• Directions for this task: The word "ENOTEMPTY" occurs in some lines of the data. Return each such line.

Supplied records below:

(* ===== verification/Errno.v ===== *)
(** * Error numbers ([include/linux/errno.h]) and [syswrap] ([include/common.h]) *)

From S2P Require Import Prelude Const.

Open Scope string_scope.

Definition LINUX_ERRNO : list decl := [
  DECL_LINUX "EPERM" 1 SAME;
  DECL_LINUX "ENOENT" 2 SAME;
  DECL_LINUX "ESRCH" 3 SAME;
  DECL_LINUX "EINTR" 4 SAME;
  DECL_LINUX "EIO" 5 SAME;
  DECL_LINUX "ENXIO" 6 SAME;
  DECL_LINUX "E2BIG" 7 SAME;
  DECL_LINUX "ENOEXEC" 8 SAME;
  DECL_LINUX "EBADF" 9 SAME;
  DECL_LINUX "ECHILD" 10 SAME;
  DECL_LINUX "EAGAIN" 11 SAME;
  DECL_LINUX "ENOMEM" 12 SAME;
  DECL_LINUX "EACCES" 13 SAME;
  DECL_LINUX "EFAULT" 14 SAME;
  DECL_LINUX "ENOTBLK" 15 SAME;
  DECL_LINUX "EBUSY" 16 SAME;
  DECL_LINUX "EEXIST" 17 SAME;
  DECL_LINUX "EXDEV" 18 SAME;
  DECL_LINUX "ENODEV" 19 SAME;
  DECL_LINUX "ENOTDIR" 20 SAME;
  DECL_LINUX "EISDIR" 21 SAME;
  DECL_LINUX "EINVAL" 22 SAME;
  DECL_LINUX "ENFILE" 23 SAME;
  DECL_LINUX "EMFILE" 24 SAME;
  DECL_LINUX "ENOTTY" 25 SAME;
  DECL_LINUX "ETXTBSY" 26 SAME;
  DECL_LINUX "EFBIG" 27 SAME;
  DECL_LINUX "ENOSPC" 28 SAME;
  DECL_LINUX "ESPIPE" 29 SAME;
  DECL_LINUX "EROFS" 30 SAME;
  DECL_LINUX "EMLINK" 31 SAME;
  DECL_LINUX "EPIPE" 32 SAME;
  DECL_LINUX "EDOM" 33 SAME;
  DECL_LINUX "ERANGE" 34 SAME;
  DECL_LINUX "EDEADLK" 35 SAME;
  DECL_LINUX "ENAMETOOLONG" 36 SAME;
  DECL_LINUX "ENOLCK" 37 SAME;
  DECL_LINUX "ENOSYS" 38 SAME;
  DECL_LINUX "ENOTEMPTY" 39 SAME;
  DECL_LINUX "ELOOP" 40 SAME;
  DECL_ALIAS "EWOULDBLOCK" "EAGAIN";
  DECL_LINUX "ENOMSG" 42 SAME;
  DECL_LINUX "EIDRM" 43 SAME;
  DECL_LINUX "ECHRNG" 44 LINUX_SPECIFIC;
  DECL_LINUX "EL2NSYNC" 45 LINUX_SPECIFIC;
  DECL_LINUX "EL3HLT" 46 LINUX_SPECIFIC;
  DECL_LINUX "EL3RST" 47 LINUX_SPECIFIC;
  DECL_LINUX "ELNRNG" 48 LINUX_SPECIFIC;
  DECL_LINUX "EUNATCH" 49 LINUX_SPECIFIC;
  DECL_LINUX "ENOCSI" 50 LINUX_SPECIFIC;
  DECL_LINUX "EL2HLT" 51 LINUX_SPECIFIC;
  DECL_LINUX "EBADE" 52 LINUX_SPECIFIC;
  DECL_LINUX "EBADR" 53 LINUX_SPECIFIC;
  DECL_LINUX "EXFULL" 54 LINUX_SPECIFIC;
  DECL_LINUX "ENOANO" 55 LINUX_SPECIFIC;
  DECL_LINUX "EBADRQC" 56 LINUX_SPECIFIC;
  DECL_LINUX "EBADSLT" 57 LINUX_SPECIFIC;
  DECL_ALIAS "EDEADLOCK" "EDEADLK";
  DECL_LINUX "EBFONT" 59 LINUX_SPECIFIC;
  DECL_LINUX "ENOSTR" 60 SAME;
  DECL_LINUX "ENODATA" 61 SAME;
  DECL_LINUX "ETIME" 62 SAME;
  DECL_LINUX "ENOSR" 63 SAME;
  DECL_LINUX "ENONET" 64 LINUX_SPECIFIC;
  DECL_LINUX "ENOPKG" 65 LINUX_SPECIFIC;
  DECL_LINUX "EREMOTE" 66 SAME;
  DECL_LINUX "ENOLINK" 67 SAME;
  DECL_LINUX "EADV" 68 LINUX_SPECIFIC;
  DECL_LINUX "ESRMNT" 69 LINUX_SPECIFIC;
  DECL_LINUX "ECOMM" 70 LINUX_SPECIFIC;
  DECL_LINUX "EPROTO" 71 SAME;
  DECL_LINUX "EMULTIHOP" 72 SAME;
  DECL_LINUX "EDOTDOT" 73 LINUX_SPECIFIC;
  DECL_LINUX "EBADMSG" 74 SAME;
  DECL_LINUX "EOVERFLOW" 75 SAME;
  DECL_LINUX "ENOTUNIQ" 76 LINUX_SPECIFIC;
  DECL_LINUX "EBADFD" 77 LINUX_SPECIFIC;
  DECL_LINUX "EREMCHG" 78 LINUX_SPECIFIC;
  DECL_LINUX "ELIBACC" 79 LINUX_SPECIFIC;
  DECL_LINUX "ELIBBAD" 80 LINUX_SPECIFIC;
  DECL_LINUX "ELIBSCN" 81 LINUX_SPECIFIC;
  DECL_LINUX "ELIBMAX" 82 LINUX_SPECIFIC;
  DECL_LINUX "ELIBEXEC" 83 LINUX_SPECIFIC;
  DECL_LINUX "EILSEQ" 84 SAME;
  DECL_LINUX "ERESTART" 85 LINUX_SPECIFIC;
  DECL_LINUX "ESTRPIPE" 86 LINUX_SPECIFIC;
  DECL_LINUX "EUSERS" 87 SAME;
  DECL_LINUX "ENOTSOCK" 88 SAME;
  DECL_LINUX "EDESTADDRREQ" 89 SAME;
  DECL_LINUX "EMSGSIZE" 90 SAME;
  DECL_LINUX "EPROTOTYPE" 91 SAME;
  DECL_LINUX "ENOPROTOOPT" 92 SAME;
  DECL_LINUX "EPROTONOSUPPORT" 93 SAME;
  DECL_LINUX "ESOCKTNOSUPPORT" 94 SAME;
  DECL_LINUX "EOPNOTSUPP" 95 SAME;
  DECL_ALIAS "ENOTSUP" "EOPNOTSUPP";
  DECL_LINUX "EPFNOSUPPORT" 96 SAME;
  DECL_LINUX "EAFNOSUPPORT" 97 SAME;
  DECL_LINUX "EADDRINUSE" 98 SAME;
  DECL_LINUX "EADDRNOTAVAIL" 99 SAME;
  DECL_LINUX "ENETDOWN" 100 SAME;
  DECL_LINUX "ENETUNREACH" 101 SAME;
  DECL_LINUX "ENETRESET" 102 SAME;
  DECL_LINUX "ECONNABORTED" 103 SAME;
  DECL_LINUX "ECONNRESET" 104 SAME;
  DECL_LINUX "ENOBUFS" 105 SAME;
  DECL_LINUX "EISCONN" 106 SAME;
  DECL_LINUX "ENOTCONN" 107 SAME;
  DECL_LINUX "ESHUTDOWN" 108 SAME;
  DECL_LINUX "ETOOMANYREFS" 109 SAME;
  DECL_LINUX "ETIMEDOUT" 110 SAME;
  DECL_LINUX "ECONNREFUSED" 111 SAME;
  DECL_LINUX "EHOSTDOWN" 112 SAME;
  DECL_LINUX "EHOSTUNREACH" 113 SAME;
  DECL_LINUX "EALREADY" 114 SAME;
  DECL_LINUX "EINPROGRESS" 115 SAME;
  DECL_LINUX "ESTALE" 116 SAME;
  DECL_LINUX "EUCLEAN" 117 LINUX_SPECIFIC;
  DECL_LINUX "ENOTNAM" 118 LINUX_SPECIFIC;
  DECL_LINUX "ENAVAIL" 119 LINUX_SPECIFIC;
  DECL_LINUX "EISNAM" 120 LINUX_SPECIFIC;
  DECL_LINUX "EREMOTEIO" 121 LINUX_SPECIFIC;
  DECL_LINUX "EDQUOT" 122 SAME;
  DECL_LINUX "ENOMEDIUM" 123 LINUX_SPECIFIC;
  DECL_LINUX "EMEDIUMTYPE" 124 LINUX_SPECIFIC;
  DECL_LINUX "ECANCELED" 125 SAME;
  DECL_LINUX "ENOKEY" 126 LINUX_SPECIFIC;
  DECL_LINUX "EKEYEXPIRED" 127 LINUX_SPECIFIC;
  DECL_LINUX "EKEYREVOKED" 128 LINUX_SPECIFIC;
  DECL_LINUX "EKEYREJECTED" 129 LINUX_SPECIFIC;
  DECL_LINUX "EOWNERDEAD" 130 SAME;
  DECL_LINUX "ENOTRECOVERABLE" 131 SAME;
  DECL_LINUX "ERFKILL" 132 LINUX_SPECIFIC;
  DECL_LINUX "EHWPOISON" 133 LINUX_SPECIFIC;
  FROM_DARWN "EPERM" "EFTYPE";
  FROM_DARWN "EPERM" "EAUTH";
  FROM_DARWN "EPERM" "ENEEDAUTH";
  FROM_DARWN "ENOEXEC" "EBADEXEC";
  FROM_DARWN "ENOEXEC" "EBADARCH";
  FROM_DARWN "ENOEXEC" "EBADMACHO";
  FROM_DARWN "ENODATA" "ENOATTR";
  FROM_DARWN "EPERM" "ENOPOLICY";
  FROM_DARWN "EPERM" "EBADRPC"
].

Close Scope string_scope.

(** The enum constants the sources use. *)
Definition LINUX_EPERM : Z := Eval vm_compute in default 0 (constant LINUX_ERRNO "EPERM").
Definition LINUX_ENOENT : Z := Eval vm_compute in default 0 (constant LINUX_ERRNO "ENOENT").
Definition LINUX_EINTR : Z := Eval vm_compute in default 0 (constant LINUX_ERRNO "EINTR").
Definition LINUX_E2BIG : Z := Eval vm_compute in default 0 (constant LINUX_ERRNO "E2BIG").
Definition LINUX_ENOEXEC : Z := Eval vm_compute in default 0 (constant LINUX_ERRNO "ENOEXEC").
Definition LINUX_EBADF : Z := Eval vm_compute in default 0 (constant LINUX_ERRNO "EBADF").
Definition LINUX_EAGAIN : Z := Eval vm_compute in default 0 (constant LINUX_ERRNO "EAGAIN").
Definition LINUX_ENOMEM : Z := Eval vm_compute in default 0 (constant LINUX_ERRNO "ENOMEM").
Definition LINUX_EACCES : Z := Eval vm_compute in default 0 (constant LINUX_ERRNO "EACCES").
Definition LINUX_EFAULT : Z := Eval vm_compute in default 0 (constant LINUX_ERRNO "EFAULT").
Definition LINUX_EISDIR : Z := Eval vm_compute in default 0 (constant LINUX_ERRNO "EISDIR").
Definition LINUX_EINVAL : Z := Eval vm_compute in default 0 (constant LINUX_ERRNO "EINVAL").
Definition LINUX_EMFILE : Z := Eval vm_compute in default 0 (constant LINUX_ERRNO "EMFILE").
Definition LINUX_ENOTTY : Z := Eval vm_compute in default 0 (constant LINUX_ERRNO "ENOTTY").
Definition LINUX_ENAMETOOLONG : Z := Eval vm_compute in default 0 (constant LINUX_ERRNO "ENAMETOOLONG").
Definition LINUX_ENOSYS : Z := Eval vm_compute in default 0 (constant LINUX_ERRNO "ENOSYS").
Definition LINUX_ELOOP : Z := Eval vm_compute in default 0 (constant LINUX_ERRNO "ELOOP").
Definition LINUX_ETIMEDOUT : Z := Eval vm_compute in default 0 (constant LINUX_ERRNO "ETIMEDOUT").

(** Host error numbers: values of Darwin's [E*] and the value of
    [__COUNTER__] where each table is expanded. *)
Class DarwinErrno := {
  darwin_errno : string -> Z;
  errno_ctr_l2d : Z;
  errno_ctr_d2l : Z;
}.

Section Errno.
Context `{DarwinErrno}.

Definition linux_to_darwin_errno (val : Z) : Z :=
  switch (linux_to_darwin_cases darwin_errno errno_ctr_l2d LINUX_ERRNO) val.
Definition darwin_to_linux_errno (val : Z) : Z :=
  switch (darwin_to_linux_cases darwin_errno LINUX_ERRNO errno_ctr_d2l LINUX_ERRNO) val.

(** [syswrap(call)]: [errno] is cleared before the call, so it is the one the
    call set; the result of the call is converted to [int]. *)
Definition syswrap (call errno : Z) : Z :=
  let sys_ret := s32 call in
  if (sys_ret <? 0) && negb (errno =? 0) then - darwin_to_linux_errno errno else sys_ret.

(** The labels of the generated [switch] are pairwise distinct (C refuses
    duplicate case labels). *)
Class DarwinErrnoOk : Prop := {
  errno_labels : NoDup (darwin_to_linux_cases darwin_errno LINUX_ERRNO errno_ctr_d2l LINUX_ERRNO).*1;
}.

Lemma linux_errno_labels :
  NoDup (omap (fun d => match d with DECL_LINUX _ v _ => Some v | _ => None end) LINUX_ERRNO).
Proof. apply (bool_decide_unpack _). vm_compute. exact I. Qed.

#[local] Abbreviation d2l := (darwin_to_linux_cases darwin_errno LINUX_ERRNO errno_ctr_d2l LINUX_ERRNO).

Lemma d2l_values : Forall (fun c => 1 <= c.2 <= 133) d2l.
Proof.
  generalize errno_ctr_d2l darwin_errno. intros c d.
  unfold LINUX_ERRNO. cbn [darwin_to_linux_cases].
  repeat (constructor; [vm_compute; split; discriminate|]). constructor.
Qed.

Lemma syswrap_nonneg r e : 0 <= r < 2 ^ 31 -> syswrap r e = r.
Proof.
  intros. unfold syswrap. rewrite swrap_small by lia. destruct (Z.ltb_spec r 0); [lia|done].
Qed.

(** Every Linux error number that has a Darwin counterpart survives the
    conversion to Darwin and back, and a failed host call that sets that
    counterpart makes the system call return exactly the negated number. *)
Theorem errno_roundtrip `{!DarwinErrnoOk} n v :
  DECL_LINUX n v SAME ∈ LINUX_ERRNO ->
  darwin_to_linux_errno (linux_to_darwin_errno v) = v /\
  (linux_to_darwin_errno v <> 0 -> syswrap (-1) (linux_to_darwin_errno v) = - v).
Proof.
  intros Hin.
  destruct (const_roundtrip darwin_errno LINUX_ERRNO errno_ctr_l2d errno_ctr_d2l n v
    linux_errno_labels errno_labels Hin) as [E1 E2].
  assert (darwin_to_linux_errno (linux_to_darwin_errno v) = v) as E.
  { unfold linux_to_darwin_errno. rewrite E1. exact E2. }
  split; [done|]. intros Hn. unfold syswrap. rewrite E. by destruct (Z.eqb_spec (linux_to_darwin_errno v) 0).
Qed.

Lemma syswrap_bound r e : - 2 ^ 31 <= syswrap r e < 2 ^ 31.
Proof.
  unfold syswrap. pose proof (swrap_range 32 r ltac:(lia)) as Hr. change (2 ^ (32 - 1)) with (2 ^ 31) in Hr.
  destruct ((_ <? 0) && _); [|done].
  pose proof (switch_range d2l e (fun v => -1 <= v <= 133) ltac:(cbv beta; lia)) as Hs. simpl in Hs.
  unfold darwin_to_linux_errno. assert (-1 <= switch d2l e <= 133) as Hv; [|lia].
  apply Hs. eapply Forall_impl; [apply d2l_values|]. simpl. lia.
Qed.

Lemma syswrap_label r e :
  - 2 ^ 31 <= r < 0 -> e <> 0 -> e ∈ d2l.*1 -> -133 <= syswrap r e <= -1.
Proof.
  intros Hr He Hin. unfold syswrap. rewrite swrap_neg by lia. destruct (Z.ltb_spec r 0); [|lia].
  destruct (Z.eqb_spec e 0); [done|]. simpl. unfold darwin_to_linux_errno.
  pose proof (switch_label d2l e (fun v => 1 <= v <= 133) Hin d2l_values). simpl in *. lia.
Qed.

(** [syswrap] turns a failed call into a negated Linux error number
    between 1 and 133 when the host's number is one of the table's labels, and
    into the positive value 1, which the guest takes for success, when it is not. *)
Theorem syswrap_failed r e :
  let labels := (darwin_to_linux_cases darwin_errno LINUX_ERRNO errno_ctr_d2l LINUX_ERRNO).*1 in
  - 2 ^ 31 <= r < 0 -> e <> 0 ->
  (e ∈ labels -> -133 <= syswrap r e <= -1) /\ (e ∉ labels -> syswrap r e = 1).
Proof.
  intros labels Hr He. split; intros Hin; [by apply syswrap_label|].
  unfold syswrap. rewrite swrap_neg by lia. destruct (Z.ltb_spec r 0); [|lia].
  destruct (Z.eqb_spec e 0); [done|]. simpl. unfold darwin_to_linux_errno. by rewrite switch_default.
Qed.

End Errno.

(** ** macOS's numbers, used by the witnesses *)

Definition macos_errnos : list (string * Z) :=
  [("EPERM", 1); ("ENOENT", 2); ("ESRCH", 3); ("EINTR", 4);
   ("EIO", 5); ("ENXIO", 6); ("E2BIG", 7); ("ENOEXEC", 8);
   ("EBADF", 9); ("ECHILD", 10); ("EDEADLK", 11); ("ENOMEM", 12);
   ("EACCES", 13); ("EFAULT", 14); ("ENOTBLK", 15); ("EBUSY", 16);
   ("EEXIST", 17); ("EXDEV", 18); ("ENODEV", 19); ("ENOTDIR", 20);
   ("EISDIR", 21); ("EINVAL", 22); ("ENFILE", 23); ("EMFILE", 24);
   ("ENOTTY", 25); ("ETXTBSY", 26); ("EFBIG", 27); ("ENOSPC", 28);
   ("ESPIPE", 29); ("EROFS", 30); ("EMLINK", 31); ("EPIPE", 32);
   ("EDOM", 33); ("ERANGE", 34); ("EAGAIN", 35); ("EINPROGRESS", 36);
   ("EALREADY", 37); ("ENOTSOCK", 38); ("EDESTADDRREQ", 39); ("EMSGSIZE", 40);
   ("EPROTOTYPE", 41); ("ENOPROTOOPT", 42); ("EPROTONOSUPPORT", 43); ("ESOCKTNOSUPPORT", 44);
   ("ENOTSUP", 45); ("EPFNOSUPPORT", 46); ("EAFNOSUPPORT", 47); ("EADDRINUSE", 48);
   ("EADDRNOTAVAIL", 49); ("ENETDOWN", 50); ("ENETUNREACH", 51); ("ENETRESET", 52);
   ("ECONNABORTED", 53); ("ECONNRESET", 54); ("ENOBUFS", 55); ("EISCONN", 56);
   ("ENOTCONN", 57); ("ESHUTDOWN", 58); ("ETOOMANYREFS", 59); ("ETIMEDOUT", 60);
   ("ECONNREFUSED", 61); ("ELOOP", 62); ("ENAMETOOLONG", 63); ("EHOSTDOWN", 64);
   ("EHOSTUNREACH", 65); ("ENOTEMPTY", 66); ("EPROCLIM", 67); ("EUSERS", 68);
   ("EDQUOT", 69); ("ESTALE", 70); ("EREMOTE", 71); ("EBADRPC", 72);
   ("ERPCMISMATCH", 73); ("EPROGUNAVAIL", 74); ("EPROGMISMATCH", 75); ("EPROCUNAVAIL", 76);
   ("ENOLCK", 77); ("ENOSYS", 78); ("EFTYPE", 79); ("EAUTH", 80);
   ("ENEEDAUTH", 81); ("EPWROFF", 82); ("EDEVERR", 83); ("EOVERFLOW", 84);
   ("EBADEXEC", 85); ("EBADARCH", 86); ("ESHLIBVERS", 87); ("EBADMACHO", 88);
   ("ECANCELED", 89); ("EIDRM", 90); ("ENOMSG", 91); ("EILSEQ", 92);
   ("ENOATTR", 93); ("EBADMSG", 94); ("EMULTIHOP", 95); ("ENODATA", 96);
   ("ENOLINK", 97); ("ENOSR", 98); ("ENOSTR", 99); ("EPROTO", 100);
   ("ETIME", 101); ("EOPNOTSUPP", 102); ("ENOPOLICY", 103); ("ENOTRECOVERABLE", 104);
   ("EOWNERDEAD", 105); ("EQFULL", 106)]%string.

Definition macos_errno_of (n : string) : Z :=
  match list_find (fun p => p.1 = n) macos_errnos with Some (_, p) => p.2 | None => 0 end.

#[local] Instance macos_errno : DarwinErrno := {|
  darwin_errno := macos_errno_of;
  errno_ctr_l2d := 0;
  errno_ctr_d2l := 100;
|}.

Lemma macos_errno_ok : @DarwinErrnoOk macos_errno.
Proof. constructor. apply (bool_decide_unpack _). vm_compute. exact I. Qed.

Lemma existsb_decl n v tbl :
  existsb (fun d => match d with DECL_LINUX m w SAME => String.eqb m n && (w =? v) | _ => false end) tbl = true ->
  List.In (DECL_LINUX n v SAME) tbl.
Proof.
  rewrite existsb_exists. intros (d & Hin & Hd). destruct d as [m w []| |]; try done.
  apply andb_true_iff in Hd as [H1 H2]. apply String.eqb_eq in H1 as ->. by apply Z.eqb_eq in H2 as ->.
Qed.

Lemma errno_roundtrip_witness :
  @darwin_to_linux_errno macos_errno (@linux_to_darwin_errno macos_errno LINUX_EAGAIN) = LINUX_EAGAIN /\
  @syswrap macos_errno (-1) 35 = -11.
Proof.
  destruct (@errno_roundtrip macos_errno macos_errno_ok "EAGAIN" 11) as [H1 H2].
  - apply list_elem_of_In, (existsb_decl "EAGAIN" 11). vm_compute. reflexivity.
  - split; [exact H1|]. apply H2. vm_compute. discriminate.
Defined.

(** macOS's [ENOTSUP] (45) is not in the table. *)
Lemma syswrap_failed_witness :
  @syswrap macos_errno (-1) 45 = 1 /\ -133 <= @syswrap macos_errno (-1) 2 <= -1.
Proof.
  split; [apply (@syswrap_failed macos_errno (-1) 45)|apply (@syswrap_failed macos_errno (-1) 2)]; try lia;
    apply (bool_decide_unpack _); vm_compute; exact I.
Defined.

End of Supplied records.

• Answer section:
  DECL_LINUX "ENOTEMPTY" 39 SAME;
   ("EHOSTUNREACH", 65); ("ENOTEMPTY", 66); ("EPROCLIM", 67); ("EUSERS", 68);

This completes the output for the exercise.